Nothing below is to be printed except the lines between the line holding "((λ i, (i, set_seqend" and the line holding "(** The loop", inclusive, each exactly as it appears.
━━━━━ DATA TO USE
(* ===== verification/SndLoss.v ===== *)
(** * The loss list of the sender: CSndLossList (srtcore/list.cpp, list.h)

    [None] is an access out of the bounds of the array, or a loop that has not
    ended after as many steps as the array has nodes.  The assertions are those of
    a release build: none.  The mutex of the list makes each operation one step. *)
From S2P Require Import Prelude SeqNo LossRing.

Record Seq := mkSeq { seqstart : Z; seqend : Z; inext : Z }.
Definition set_seqstart (v : Z) (n : Seq) : Seq := mkSeq v (seqend n) (inext n).
Definition set_seqend (v : Z) (n : Seq) : Seq := mkSeq (seqstart n) v (inext n).
Definition set_inext (v : Z) (n : Seq) : Seq := mkSeq (seqstart n) (seqend n) v.

Abbreviation nodes := (gmap Z Seq).

Record CSndLossList :=
  { m_caSeq : nodes; m_iHead : Z; m_iLength : Z; m_iSize : Z; m_iLastInsertPos : Z }.
Definition with_nodes (a : nodes) (L : CSndLossList) : CSndLossList :=
  {| m_caSeq := a; m_iHead := m_iHead L; m_iLength := m_iLength L; m_iSize := m_iSize L;
     m_iLastInsertPos := m_iLastInsertPos L |}.
Definition with_head (v : Z) (L : CSndLossList) : CSndLossList :=
  {| m_caSeq := m_caSeq L; m_iHead := v; m_iLength := m_iLength L; m_iSize := m_iSize L;
     m_iLastInsertPos := m_iLastInsertPos L |}.
Definition with_length (v : Z) (L : CSndLossList) : CSndLossList :=
  {| m_caSeq := m_caSeq L; m_iHead := m_iHead L; m_iLength := v; m_iSize := m_iSize L;
     m_iLastInsertPos := m_iLastInsertPos L |}.
Definition with_last (v : Z) (L : CSndLossList) : CSndLossList :=
  {| m_caSeq := m_caSeq L; m_iHead := m_iHead L; m_iLength := m_iLength L; m_iSize := m_iSize L;
     m_iLastInsertPos := v |}.
(** [m_caSeq[p].field = v]. *)
Definition updL (p : Z) (f : Seq → Seq) (L : CSndLossList) : option CSndLossList :=
  a ← upd p f (m_caSeq L); Some (with_nodes a L).
Definition add_length (d : Z) (L : CSndLossList) : CSndLossList :=
  with_length (i32 (m_iLength L + d)) L.

(** [uninit]: the nodes [new Seq[size]] leaves uninitialised. *)
Definition CSndLossList_new (uninit : Z → Seq) (size : Z) : CSndLossList :=
  {| m_caSeq := list_to_map
       ((λ i, (i, set_seqend SRT_SEQNO_NONE (set_seqstart SRT_SEQNO_NONE (uninit i)))) <$> seqZ 0 size);
     m_iHead := -1; m_iLength := 0; m_iSize := size; m_iLastInsertPos := -1 |}.

Definition insertHead (L : CSndLossList) (p seqno1 seqno2 : Z) : option CSndLossList :=
  L ← updL p (set_seqstart seqno1) L;
  L ← (if seqno2 =? seqno1 then Some L else updL p (set_seqend seqno2) L);
  L ← updL p (set_inext (m_iHead L)) L;
  Some (add_length (seqlen seqno1 seqno2) (with_last p (with_head p L))).

Definition insertAfter (L : CSndLossList) (p pos_after seqno1 seqno2 : Z) : option CSndLossList :=
  L ← updL p (set_seqstart seqno1) L;
  L ← (if seqno2 =? seqno1 then Some L else updL p (set_seqend seqno2) L);
  m ← m_caSeq L !! pos_after;
  L ← updL p (set_inext (inext m)) L;
  L ← updL pos_after (set_inext p) L;
  Some (add_length (seqlen seqno1 seqno2) (with_last p L)).

(** The loop of [coalesce], first part of the body: the node [n] at [loc] gets the
    numbers of the next one, [m]. *)
Definition absorb (L : CSndLossList) (loc : Z) (n m : Seq) : option CSndLossList :=
  if negb (seqend m =? SRT_SEQNO_NONE) then
    if 0 <? seqcmp (seqend m) (seqend n) then
      let L :=
        if 0 <=? seqcmp (seqend n) (seqstart m)
        then add_length (- seqlen (seqstart m) (seqend n)) L else L in
      updL loc (set_seqend (seqend m)) L
    else Some (add_length (- seqlen (seqstart m) (seqend m)) L)
  else if seqstart m =? incseq (seqend n) then updL loc (set_seqend (seqstart m)) L
  else Some (with_length (m_iLength L - 1) L).

(** The whole body: the node [i] follows [loc], and is removed. *)
Definition coalesce_step (L : CSndLossList) (loc i : Z) (n m : Seq) : option CSndLossList :=
  L ← absorb L loc n m;
  L ← updL i (set_seqstart SRT_SEQNO_NONE) L;
  L ← updL i (set_seqend SRT_SEQNO_NONE) L;
  m ← m_caSeq L !! i;
  updL loc (set_inext (inext m)) L.
Fixpoint coalesce_loop (fuel : nat) (L : CSndLossList) (loc : Z) : option CSndLossList :=
  match fuel with
  | O => None
  | S fuel' =>
      n ← m_caSeq L !! loc;
      if negb (inext n =? -1) && negb (seqend n =? SRT_SEQNO_NONE) then
        let i := inext n in
        m ← m_caSeq L !! i;
        if 0 <? seqcmp (seqstart m) (incseq (seqend n)) then Some L
        else L ← coalesce_step L loc i n m; coalesce_loop fuel' L loc
      else Some L
  end.
Definition coalesce (L : CSndLossList) (loc : Z) : option CSndLossList :=
  coalesce_loop (S (Z.to_nat (m_iSize L))) L loc.

Definition updateElement (L : CSndLossList) (p seqno1 seqno2 : Z) : option (bool * CSndLossList) :=
  let L := with_last p L in
  if (seqno2 =? SRT_SEQNO_NONE) || (seqno2 =? seqno1) then Some (false, L)
  else
    n ← m_caSeq L !! p;
    if seqend n =? SRT_SEQNO_NONE then
      L ← updL p (set_seqend seqno2) (add_length (seqlen seqno1 seqno2 - 1) L);
      Some (true, L)
    else if seqcmp seqno2 (seqend n) <=? 0 then Some (false, L)
    else
      L ← updL p (set_seqend seqno2) (add_length (seqlen (seqend n) seqno2 - 1) L);
      Some (true, L).

(** [while (m_caSeq[i].inext != -1 && seqcmp(m_caSeq[m_caSeq[i].inext].seqstart, seqno1) < 0)
    i = m_caSeq[i].inext;] *)
Fixpoint skip_lower (fuel : nat) (a : nodes) (i seqno : Z) : option Z :=
  match fuel with
  | O => None
  | S fuel' =>
      n ← a !! i;
      if negb (inext n =? -1) then
        m ← a !! inext n;
        if seqcmp (seqstart m) seqno <? 0 then skip_lower fuel' a (inext n) seqno else Some i
      else Some i
  end.

(** Where [insert] puts the node: [None] when the loss is too old. *)
Definition insert_loc (L : CSndLossList) (h : Seq) (seqno1 seqno2 : Z) : option Z :=
  let loc := Z.rem (i32 (m_iHead L + seqoff (seqstart h) seqno1 + m_iSize L)) (m_iSize L) in
  if loc <? 0 then
    let loc_seqno2 := Z.rem (i32 (m_iHead L + seqoff (seqstart h) seqno2 + m_iSize L)) (m_iSize L) in
    if loc_seqno2 <? 0 then None else Some loc_seqno2
  else Some loc.

(** The end of the sequence of a node. *)
Definition node_end (n : Seq) : Z := if seqend n =? SRT_SEQNO_NONE then seqstart n else seqend n.

(** [insert] after the head, where no node starts with [seqno1]: the position to
    coalesce from, or [None] when the numbers were there already. *)
Definition insert_later (L : CSndLossList) (loc seqno1 seqno2 : Z) : option (option Z * CSndLossList) :=
  i ← (if negb (m_iLastInsertPos L =? -1) then
         n ← m_caSeq L !! m_iLastInsertPos L;
         Some (if seqcmp (seqstart n) seqno1 <? 0 then m_iLastInsertPos L else m_iHead L)
       else Some (m_iHead L));
  i ← skip_lower (S (Z.to_nat (m_iSize L))) (m_caSeq L) i seqno1;
  n ← m_caSeq L !! i;
  let seqend := node_end n in
  if (seqcmp seqend seqno1 <? 0) && negb (incseq seqend =? seqno1) then
    L ← insertAfter L loc i seqno1 seqno2;
    Some (Some loc, L)
  else
    let L := with_last i L in
    if 0 <=? seqcmp seqend seqno2 then Some (None, L)
    else
      L ← updL i (set_seqend seqno2) (add_length (seqlen seqend seqno2 - 1) L);
      Some (Some i, L).

Definition updated (loc : Z) (r : bool * CSndLossList) : option Z * CSndLossList :=
  (if r.1 then Some loc else None, r.2).

Definition CSndLossList_insert (L : CSndLossList) (seqno1 seqno2 : Z) : option (Z * CSndLossList) :=
  if (seqno1 <? 0) || (seqno2 <? 0) then Some (0, L)
  else
    let inserted_range := seqlen seqno1 seqno2 in
    if (inserted_range <=? 0) || (m_iSize L <=? inserted_range) then Some (0, L)
    else if m_iLength L =? 0 then
      L ← insertHead L 0 seqno1 seqno2;
      Some (m_iLength L, L)
    else
      let origlen := m_iLength L in
      h ← m_caSeq L !! m_iHead L;
      let offset := seqoff (seqstart h) seqno1 in
      if m_iSize L <=? offset then Some (0, L)
      else
        match insert_loc L h seqno1 seqno2 with
        | None => Some (0, L)
        | Some loc =>
            '(r, L) ←
              (if offset <? 0 then
                 L ← insertHead L loc seqno1 seqno2;
                 Some (Some loc, L)
               else if 0 <? offset then
                 n ← m_caSeq L !! loc;
                 if seqno1 =? seqstart n then updated loc <$> updateElement L loc seqno1 seqno2
                 else insert_later L loc seqno1 seqno2
               else updated loc <$> updateElement L (m_iHead L) seqno1 seqno2);
            match r with
            | None => Some (0, L)
            | Some loc =>
                L ← coalesce L loc;
                Some (i32 (m_iLength L - origlen), L)
            end
        end.

(** [removeUpTo] of the number the list begins with. *)
Definition remove_head (L : CSndLossList) (loc seqno : Z) : option CSndLossList :=
  let head := m_iHead L in
  let loc := Z.rem (loc + 1) (m_iSize L) in
  h ← m_caSeq L !! head;
  '(loc, L) ←
    (if SRT_SEQNO_NONE =? seqend h then Some (inext h, L)
     else
       L ← updL loc (set_seqstart (incseq seqno)) L;
       h ← m_caSeq L !! head;
       L ← (if 0 <? seqcmp (seqend h) (incseq seqno) then updL loc (set_seqend (seqend h)) L
            else Some L);
       L ← updL head (set_seqend SRT_SEQNO_NONE) L;
       h ← m_caSeq L !! head;
       L ← updL loc (set_inext (inext h)) L;
       Some (loc, L));
  L ← updL head (set_seqstart SRT_SEQNO_NONE) L;
  let L := if m_iLastInsertPos L =? head then with_last (-1) L else L in
  Some (with_length (m_iLength L - 1) (with_head loc L)).

(** [removeUpTo]: the new head, when a node starts with [seqno]. *)
Definition cut_at (L : CSndLossList) (temp seqno : Z) : option CSndLossList :=
  let loc := Z.rem (temp + 1) (m_iSize L) in
  n ← m_caSeq L !! temp;
  if SRT_SEQNO_NONE =? seqend n then Some (with_head (inext n) L)
  else
    L ← updL loc (set_seqstart (incseq seqno)) L;
    n ← m_caSeq L !! temp;
    m ← m_caSeq L !! loc;
    L ← (if 0 <? seqcmp (seqend n) (seqstart m) then updL loc (set_seqend (seqend n)) L
         else Some L);
    let L := with_head loc L in
    n ← m_caSeq L !! temp;
    L ← updL loc (set_inext (inext n)) L;
    L ← updL temp (set_inext loc) L;
    updL temp (set_seqend SRT_SEQNO_NONE) L.

(** [removeUpTo]: the new head, when no node starts with [seqno]. *)
Definition cut_after (L : CSndLossList) (loc seqno : Z) : option CSndLossList :=
  i ← skip_lower (S (Z.to_nat (m_iSize L))) (m_caSeq L) (m_iHead L) seqno;
  let loc := Z.rem (loc + 1) (m_iSize L) in
  n ← m_caSeq L !! i;
  if SRT_SEQNO_NONE =? seqend n then Some (with_head (inext n) L)
  else if 0 <? seqcmp (seqend n) seqno then
    L ← updL loc (set_seqstart (incseq seqno)) L;
    n ← m_caSeq L !! i;
    m ← m_caSeq L !! loc;
    L ← (if 0 <? seqcmp (seqend n) (seqstart m) then updL loc (set_seqend (seqend n)) L
         else Some L);
    L ← updL i (set_seqend seqno) L;
    n ← m_caSeq L !! i;
    L ← updL loc (set_inext (inext n)) L;
    L ← updL i (set_inext loc) L;
    Some (with_head loc L)
  else Some (with_head (inext n) L).

(** [while (h != m_iHead)]: the nodes before the new head are removed. *)
Fixpoint drop_nodes (fuel : nat) (L : CSndLossList) (h : Z) : option CSndLossList :=
  match fuel with
  | O => None
  | S fuel' =>
      if h =? m_iHead L then Some L
      else
        n ← m_caSeq L !! h;
        L ← (if negb (seqend n =? SRT_SEQNO_NONE) then
               updL h (set_seqend SRT_SEQNO_NONE) (add_length (- seqlen (seqstart n) (seqend n)) L)
             else Some (with_length (m_iLength L - 1) L));
        L ← updL h (set_seqstart SRT_SEQNO_NONE) L;
        let L := if m_iLastInsertPos L =? h then with_last (-1) L else L in
        n ← m_caSeq L !! h;
        drop_nodes fuel' L (inext n)
  end.

Definition CSndLossList_removeUpTo (L : CSndLossList) (seqno : Z) : option CSndLossList :=
  if 0 =? m_iLength L then Some L
  else
    h ← m_caSeq L !! m_iHead L;
    let offset := seqoff (seqstart h) seqno in
    let loc := Z.rem (i32 (m_iHead L + offset + m_iSize L)) (m_iSize L) in
    if 0 =? offset then remove_head L loc seqno
    else if 0 <? offset then
      let h := m_iHead L in
      n ← m_caSeq L !! loc;
      L ← (if seqno =? seqstart n then cut_at L loc seqno else cut_after L loc seqno);
      drop_nodes (S (S (Z.to_nat (m_iSize L)))) L h
    else Some L.

Definition CSndLossList_getLossLength (L : CSndLossList) : Z := m_iLength L.

Definition CSndLossList_popLostSeq (L : CSndLossList) : option (Z * CSndLossList) :=
  if 0 =? m_iLength L then Some (SRT_SEQNO_NONE, L)
  else
    let head := m_iHead L in
    let L := if m_iLastInsertPos L =? head then with_last (-1) L else L in
    h ← m_caSeq L !! head;
    let seqno := seqstart h in
    L ← (if SRT_SEQNO_NONE =? seqend h then
           L ← updL head (set_seqstart SRT_SEQNO_NONE) L;
           h ← m_caSeq L !! head;
           Some (with_head (inext h) L)
         else
           let loc := Z.rem (head + 1) (m_iSize L) in
           L ← updL loc (set_seqstart (incseq seqno)) L;
           h ← m_caSeq L !! head;
           m ← m_caSeq L !! loc;
           L ← (if 0 <? seqcmp (seqend h) (seqstart m) then updL loc (set_seqend (seqend h)) L
                else Some L);
           L ← updL head (set_seqstart SRT_SEQNO_NONE) L;
           L ← updL head (set_seqend SRT_SEQNO_NONE) L;
           h ← m_caSeq L !! head;
           L ← updL loc (set_inext (inext h)) L;
           Some (with_head loc L));
    Some (seqno, with_length (m_iLength L - 1) L).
━━━━━━━━━━
_TASK RESULT_
       ((λ i, (i, set_seqend SRT_SEQNO_NONE (set_seqstart SRT_SEQNO_NONE (uninit i)))) <$> seqZ 0 size);
     m_iHead := -1; m_iLength := 0; m_iSize := size; m_iLastInsertPos := -1 |}.

Definition insertHead (L : CSndLossList) (p seqno1 seqno2 : Z) : option CSndLossList :=
  L ← updL p (set_seqstart seqno1) L;
  L ← (if seqno2 =? seqno1 then Some L else updL p (set_seqend seqno2) L);
  L ← updL p (set_inext (m_iHead L)) L;
  Some (add_length (seqlen seqno1 seqno2) (with_last p (with_head p L))).

Definition insertAfter (L : CSndLossList) (p pos_after seqno1 seqno2 : Z) : option CSndLossList :=
  L ← updL p (set_seqstart seqno1) L;
  L ← (if seqno2 =? seqno1 then Some L else updL p (set_seqend seqno2) L);
  m ← m_caSeq L !! pos_after;
  L ← updL p (set_inext (inext m)) L;
  L ← updL pos_after (set_inext p) L;
  Some (add_length (seqlen seqno1 seqno2) (with_last p L)).

(** The loop of [coalesce], first part of the body: the node [n] at [loc] gets the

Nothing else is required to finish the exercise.